(** * Warehouse service: the Kafka event-processing pipeline

    A shallow embedding of the event pipeline of the warehouse service
    (app/api/schemas.py, app/db/models.py, app/db/crud.py,
    app/services/warehouse.py, app/services/kafka_consumer.py) and the
    properties of it that its specification states.

    Conventions of the embedding:
    - Python [int] is [Z]; [str] is [string]; [bytes] is [list byte]; a
      finite [float] is a mantissa and a binary exponent, and the division
      of two [int]s rounds the exact quotient to the nearest double.
    - An [Integer] column holds four bytes: the flush of a stock quantity
      beyond it is refused.
    - A timezone-aware [datetime] is the instant it denotes, in microseconds
      since the epoch (UTC): comparison and subtraction of aware datetimes
      are comparison and subtraction of these instants.
    - A raised exception is a value of [Py.exn]; code that may raise returns
      a [Py.result]; code that also touches the database session or the
      cache runs in the monad [Tx.M].
    - The tables are finite maps keyed by their primary keys.
    - A JSON document is a value of [Json]; the models of pydantic are
      read off it field by field. The parsers the pipeline calls (json,
      datetime) and pydantic's coercion of a value of another type are
      fields of the class [PyLib]; the pipeline is defined for any
      instance. *)

From Stdlib Require Import ZArith QArith_base Qabs Strings.Byte Ascii.
From stdpp Require Import base strings gmap list.

Local Open Scope Z_scope.

(** ** Python exceptions and results *)

Module Py.

Inductive exn : Type :=
| UnicodeDecodeError
| JSONDecodeError
| ValidationError
| ValueError (msg : string)
| SQLAlchemyError
| RecursionError
| AttributeError
| OtherException.

Inductive result (A : Type) : Type :=
| Ok (a : A)
| Raise (e : exn).
Arguments Ok {A} a.
Arguments Raise {A} e.

(** [str.lower()] on the ASCII letters. The only strings the pipeline
    compares a lowered string with are "arrival" and "departure", and no
    non-ASCII character lowers to one of their letters. *)
Definition lower_ascii (c : ascii) : ascii :=
  let n := nat_of_ascii c in
  if (andb (Nat.leb 65 n) (Nat.leb n 90)) then ascii_of_nat (n + 32) else c.

Fixpoint lower (s : string) : string :=
  match s with
  | EmptyString => EmptyString
  | String c s' => String (lower_ascii c) (lower s')
  end.

(** [s.replace("Z", "+00:00")]. *)
Fixpoint replace_Z (s : string) : string :=
  match s with
  | EmptyString => EmptyString
  | String c s' =>
      if Ascii.eqb c "Z"%char then String.append "+00:00" (replace_Z s')
      else String c (replace_Z s')
  end.

End Py.
Export Py.

(** ** Python floats and true division *)

Module PyFloat.

(** A finite [float]: the number [mantissa * 2^exponent]. What
    [true_divide] returns has a mantissa of 53 bits, as a double has. *)
Record float : Type := mk_float {
  mantissa : Z;
  exponent : Z
}.

(** [2^e] for [e >= 0], and 1 otherwise. *)
Definition pw (e : Z) : Z := 2 ^ Z.max 0 e.

(** The value of a float as a fraction. *)
Definition value_num (f : float) : Z := mantissa f * pw (exponent f).
Definition value_den (f : float) : Z := pw (- exponent f).
Definition float_to_Q (f : float) : Q :=
  Qmake (value_num f) (Z.to_pos (value_den f)).

(** The integer nearest to [num / den], the even one on a tie. *)
Definition round_half_even (num den : Z) : Z :=
  let q := num / den in
  let r := num mod den in
  if (den <? 2 * r) || ((den =? 2 * r) && Z.odd q) then q + 1 else q.

(** [n / (b * 2^e)] as a fraction of integers. *)
Definition scaled (n b e : Z) : Z * Z :=
  (n * pw (- e), b * pw e).

(** The exponent [e] with [2^52 <= n / (b * 2^e) < 2^53]. *)
Definition binade (n b : Z) : Z :=
  let e0 := Z.log2 n - Z.log2 b - 53 in
  let '(num, den) := scaled n b e0 in
  if 2 ^ 53 * den <=? num then e0 + 1 else e0.

(** [a / b] on two [int]s, for [b > 0]: CPython rounds the exact quotient
    once, to the nearest double, ties to even. The quotients the pipeline
    forms, microseconds between two [datetime]s over [10**6], are far from
    the overflow and the subnormal range of a double, which are left
    out. *)
Definition true_divide (a b : Z) : float :=
  if a =? 0 then mk_float 0 0
  else
    let e := binade (Z.abs a) b in
    let '(num, den) := scaled (Z.abs a) b e in
    let m := round_half_even num den in
    if m =? 2 ^ 53 then mk_float (Z.sgn a * 2 ^ 52) (e + 1)
    else mk_float (Z.sgn a * m) e.

End PyFloat.
Export PyFloat.

(** ** app/db/models.py *)

Module Models.

Inductive EventType : Type := ARRIVAL | DEPARTURE.

#[global] Instance EventType_eq_dec : EqDecision EventType.
Proof. solve_decision. Defined.

(** The value of an enum member. *)
Definition EventType_value (e : EventType) : string :=
  match e with ARRIVAL => "arrival" | DEPARTURE => "departure" end.

(** [EventType(v)]: lookup by value, [ValueError] otherwise. *)
Definition EventType_of (v : string) : result EventType :=
  if String.eqb v "arrival" then Ok ARRIVAL
  else if String.eqb v "departure" then Ok DEPARTURE
  else Raise (ValueError "is not a valid EventType").

(** An aware datetime: microseconds since the epoch, UTC. *)
Definition instant : Type := Z.

(** What [datetime.fromisoformat] returns: the wall-clock fields as
    microseconds, and the UTC offset when the string carries one. *)
Record datetime : Type := mk_datetime {
  wall_us : Z;
  tzinfo : option Z
}.

(** [dt.replace(tzinfo=timezone.utc)]. *)
Definition replace_tzinfo_utc (dt : datetime) : datetime :=
  {| wall_us := wall_us dt; tzinfo := Some 0 |}.

(** The instant of an aware datetime (offset 0 is never used for a naive
    one: [_prepare_event_data] makes every datetime aware first). *)
Definition to_instant (dt : datetime) : instant :=
  wall_us dt - default 0 (tzinfo dt).

(** [timedelta.total_seconds()] of a difference of [us] microseconds: the
    microseconds, an [int], divided by [10**6]. *)
Definition total_seconds (us : Z) : float := true_divide us 1000000.

(** The range of an [Integer] column: PostgreSQL's four-byte [integer]. *)
Definition INTEGER_MIN : Z := -2147483648.
Definition INTEGER_MAX : Z := 2147483647.

Definition fits_integer (v : Z) : bool :=
  (INTEGER_MIN <=? v) && (v <=? INTEGER_MAX).

(** Table [movements]. [created_at] and [updated_at] are filled from the
    wall clock by column defaults and are left out. *)
Record Movement : Type := mk_Movement {
  mv_id : string;
  mv_product_id : string;
  source_warehouse_id : option string;
  departure_timestamp : option instant;
  departure_quantity : option Z;
  destination_warehouse_id : option string;
  arrival_timestamp : option instant;
  arrival_quantity : option Z;
  transfer_time : option float;
  quantity_difference : option Z
}.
* * *
Exercise: All the records above need to be restated exactly, line by line.

The completed task:
(** * Warehouse service: the Kafka event-processing pipeline

    A shallow embedding of the event pipeline of the warehouse service
    (app/api/schemas.py, app/db/models.py, app/db/crud.py,
    app/services/warehouse.py, app/services/kafka_consumer.py) and the
    properties of it that its specification states.

    Conventions of the embedding:
    - Python [int] is [Z]; [str] is [string]; [bytes] is [list byte]; a
      finite [float] is a mantissa and a binary exponent, and the division
      of two [int]s rounds the exact quotient to the nearest double.
    - An [Integer] column holds four bytes: the flush of a stock quantity
      beyond it is refused.
    - A timezone-aware [datetime] is the instant it denotes, in microseconds
      since the epoch (UTC): comparison and subtraction of aware datetimes
      are comparison and subtraction of these instants.
    - A raised exception is a value of [Py.exn]; code that may raise returns
      a [Py.result]; code that also touches the database session or the
      cache runs in the monad [Tx.M].
    - The tables are finite maps keyed by their primary keys.
    - A JSON document is a value of [Json]; the models of pydantic are
      read off it field by field. The parsers the pipeline calls (json,
      datetime) and pydantic's coercion of a value of another type are
      fields of the class [PyLib]; the pipeline is defined for any
      instance. *)

From Stdlib Require Import ZArith QArith_base Qabs Strings.Byte Ascii.
From stdpp Require Import base strings gmap list.

Local Open Scope Z_scope.

(** ** Python exceptions and results *)

Module Py.

Inductive exn : Type :=
| UnicodeDecodeError
| JSONDecodeError
| ValidationError
| ValueError (msg : string)
| SQLAlchemyError
| RecursionError
| AttributeError
| OtherException.

Inductive result (A : Type) : Type :=
| Ok (a : A)
| Raise (e : exn).
Arguments Ok {A} a.
Arguments Raise {A} e.

(** [str.lower()] on the ASCII letters. The only strings the pipeline
    compares a lowered string with are "arrival" and "departure", and no
    non-ASCII character lowers to one of their letters. *)
Definition lower_ascii (c : ascii) : ascii :=
  let n := nat_of_ascii c in
  if (andb (Nat.leb 65 n) (Nat.leb n 90)) then ascii_of_nat (n + 32) else c.

Fixpoint lower (s : string) : string :=
  match s with
  | EmptyString => EmptyString
  | String c s' => String (lower_ascii c) (lower s')
  end.

(** [s.replace("Z", "+00:00")]. *)
Fixpoint replace_Z (s : string) : string :=
  match s with
  | EmptyString => EmptyString
  | String c s' =>
      if Ascii.eqb c "Z"%char then String.append "+00:00" (replace_Z s')
      else String c (replace_Z s')
  end.

End Py.
Export Py.

(** ** Python floats and true division *)

Module PyFloat.

(** A finite [float]: the number [mantissa * 2^exponent]. What
    [true_divide] returns has a mantissa of 53 bits, as a double has. *)
Record float : Type := mk_float {
  mantissa : Z;
  exponent : Z
}.

(** [2^e] for [e >= 0], and 1 otherwise. *)
Definition pw (e : Z) : Z := 2 ^ Z.max 0 e.

(** The value of a float as a fraction. *)
Definition value_num (f : float) : Z := mantissa f * pw (exponent f).
Definition value_den (f : float) : Z := pw (- exponent f).
Definition float_to_Q (f : float) : Q :=
  Qmake (value_num f) (Z.to_pos (value_den f)).

(** The integer nearest to [num / den], the even one on a tie. *)
Definition round_half_even (num den : Z) : Z :=
  let q := num / den in
  let r := num mod den in
  if (den <? 2 * r) || ((den =? 2 * r) && Z.odd q) then q + 1 else q.

(** [n / (b * 2^e)] as a fraction of integers. *)
Definition scaled (n b e : Z) : Z * Z :=
  (n * pw (- e), b * pw e).

(** The exponent [e] with [2^52 <= n / (b * 2^e) < 2^53]. *)
Definition binade (n b : Z) : Z :=
  let e0 := Z.log2 n - Z.log2 b - 53 in
  let '(num, den) := scaled n b e0 in
  if 2 ^ 53 * den <=? num then e0 + 1 else e0.

(** [a / b] on two [int]s, for [b > 0]: CPython rounds the exact quotient
    once, to the nearest double, ties to even. The quotients the pipeline
    forms, microseconds between two [datetime]s over [10**6], are far from
    the overflow and the subnormal range of a double, which are left
    out. *)
Definition true_divide (a b : Z) : float :=
  if a =? 0 then mk_float 0 0
  else
    let e := binade (Z.abs a) b in
    let '(num, den) := scaled (Z.abs a) b e in
    let m := round_half_even num den in
    if m =? 2 ^ 53 then mk_float (Z.sgn a * 2 ^ 52) (e + 1)
    else mk_float (Z.sgn a * m) e.

End PyFloat.
Export PyFloat.

(** ** app/db/models.py *)

Module Models.

Inductive EventType : Type := ARRIVAL | DEPARTURE.

#[global] Instance EventType_eq_dec : EqDecision EventType.
Proof. solve_decision. Defined.

(** The value of an enum member. *)
Definition EventType_value (e : EventType) : string :=
  match e with ARRIVAL => "arrival" | DEPARTURE => "departure" end.

(** [EventType(v)]: lookup by value, [ValueError] otherwise. *)
Definition EventType_of (v : string) : result EventType :=
  if String.eqb v "arrival" then Ok ARRIVAL
  else if String.eqb v "departure" then Ok DEPARTURE
  else Raise (ValueError "is not a valid EventType").

(** An aware datetime: microseconds since the epoch, UTC. *)
Definition instant : Type := Z.

(** What [datetime.fromisoformat] returns: the wall-clock fields as
    microseconds, and the UTC offset when the string carries one. *)
Record datetime : Type := mk_datetime {
  wall_us : Z;
  tzinfo : option Z
}.

(** [dt.replace(tzinfo=timezone.utc)]. *)
Definition replace_tzinfo_utc (dt : datetime) : datetime :=
  {| wall_us := wall_us dt; tzinfo := Some 0 |}.

(** The instant of an aware datetime (offset 0 is never used for a naive
    one: [_prepare_event_data] makes every datetime aware first). *)
Definition to_instant (dt : datetime) : instant :=
  wall_us dt - default 0 (tzinfo dt).

(** [timedelta.total_seconds()] of a difference of [us] microseconds: the
    microseconds, an [int], divided by [10**6]. *)
Definition total_seconds (us : Z) : float := true_divide us 1000000.

(** The range of an [Integer] column: PostgreSQL's four-byte [integer]. *)
Definition INTEGER_MIN : Z := -2147483648.
Definition INTEGER_MAX : Z := 2147483647.

Definition fits_integer (v : Z) : bool :=
  (INTEGER_MIN <=? v) && (v <=? INTEGER_MAX).

(** Table [movements]. [created_at] and [updated_at] are filled from the
    wall clock by column defaults and are left out. *)
Record Movement : Type := mk_Movement {
  mv_id : string;
  mv_product_id : string;
  source_warehouse_id : option string;
  departure_timestamp : option instant;
  departure_quantity : option Z;
  destination_warehouse_id : option string;
  arrival_timestamp : option instant;
  arrival_quantity : option Z;
  transfer_time : option float;
  quantity_difference : option Z
}.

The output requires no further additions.